*Instructions for the task*. Repeat the lines of the data exactly, from the first one through the one that contains "Theorem search_structure text".

(Collected data)
☆ ☆ ☆
(** Search output is compressed as designed: the lines that are no matches
    come first, then, for the best-scoring files up to the limit and in order of first
    appearance, their selected matches, then the number of files left out; no file left
    out scores higher than one shown. *)
Theorem search_structure text budget new :
  compress_search text budget = Some new →
  let ls := lines text in
  let files := firsts (omap parse_match ls) in
  let per_file := max (max_per_file (search (budget_cfg budget))) 2 in
  let limit := max (max_files (search (budget_cfg budget))) 1 in
  ∃ shown, shown `sublist_of` files ∧ length shown = min limit (length files) ∧
    (∀ k k', k ∈ shown → k' ∈ files → k' ∉ shown →
       best_score (matches_of ls k') ≤ best_score (matches_of ls k)) ∧
    new = join NL (others ls ++ (shown ≫= λ k, select_in_file (matches_of ls k) per_file) ++
      (if bool_decide (length shown < length files)
       then [files_marker (length files - length shown)] else [])).
Proof.
  intros Hc ls files per_file limit. unfold compress_search in Hc. fold ls per_file limit in Hc.
  destruct (group_lines_spec ls) as (Ho & Hp & _). set (g := group_lines ls) in *.
  case_bool_decide; [done|].
  assert (NoDup (order g)) as Hnd by (rewrite Ho; apply NoDup_firsts).
  pose proof (kept_files_spec g limit Hnd) as Hk. cbv zeta in Hk. fold files in Ho.
  set (shown := List.filter (λ k, bool_decide (k ∈ kept_files g limit)) (order g)) in *.
  destruct Hk as [Hlen Hbest]. exists shown.
  split_and!.
  - rewrite <-Ho. apply sublist_filter_bool.
  - by rewrite Hlen, Ho.
  - intros k k' Hk Hk' Hn. rewrite <-!group_of_spec. apply Hbest; [done|by rewrite Ho|done].
  - rewrite filter_negb_length in Hc. fold shown in Hc. rewrite Ho, Hp in Hc. cbv zeta in Hc.
    assert ((shown ≫= λ k, select_in_file (group_of g k) per_file) =
            (shown ≫= λ k, select_in_file (matches_of ls k) per_file)) as Hb.
    { apply list_bind_ext; [|done]. intros k. unfold g. by rewrite group_of_spec. }
    rewrite Hb in Hc. destruct (Nat.ltb_spec 0 (length files - length shown)).
    + rewrite bool_decide_true by lia. simplify_eq. by rewrite <-app_assoc.
    + rewrite bool_decide_false by lia. simplify_eq. by rewrite app_nil_r.
Qed.
End search.

Definition search_matches : list string :=
  ["f:1:a"; "f:2:b"; "f:3:an error"; "f:4:c"; "f:5:d"].

Lemma select_in_file_top_k_witness :
  @select_in_file ascii_only search_matches 3 =
    ["f:1:a"; "[llm-compress: skipped 1 matches]"; "f:3:an error";
     "[llm-compress: skipped 1 matches]"; "f:5:d"] ∧
  ∃ toks, @select_in_file ascii_only search_matches 3 = render match_marker <$> toks ∧
          length (kept toks) = 3.
Proof.
  split; [vm_compute; reflexivity|].
  destruct (@select_in_file_top_k ascii_only search_matches 3 ltac:(lia) ltac:(simpl; lia))
    as (toks & Hs & _ & Hk & _).
  exists toks. split; [exact Hs|exact Hk].
Defined.

Definition search_budget : Budget :=
  {| budget_cfg := {| c_enabled := true; per_item_min_bytes := 1; truncate := TruncateCfg_default;
       json := JsonCfg_default; diff := DiffCfg_default; log := LogCfg_default;
       preprocess := PreprocessCfg_default; search := {| max_per_file := 2; max_files := 1 |};
       protect := ProtectCfg_default; ccr := CcrCfg_default |};
     budget_cmd := None |}.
☆ ☆ ☆
*Solution*.
(** Search output is compressed as designed: the lines that are no matches
    come first, then, for the best-scoring files up to the limit and in order of first
    appearance, their selected matches, then the number of files left out; no file left
    out scores higher than one shown. *)
Theorem search_structure text budget new :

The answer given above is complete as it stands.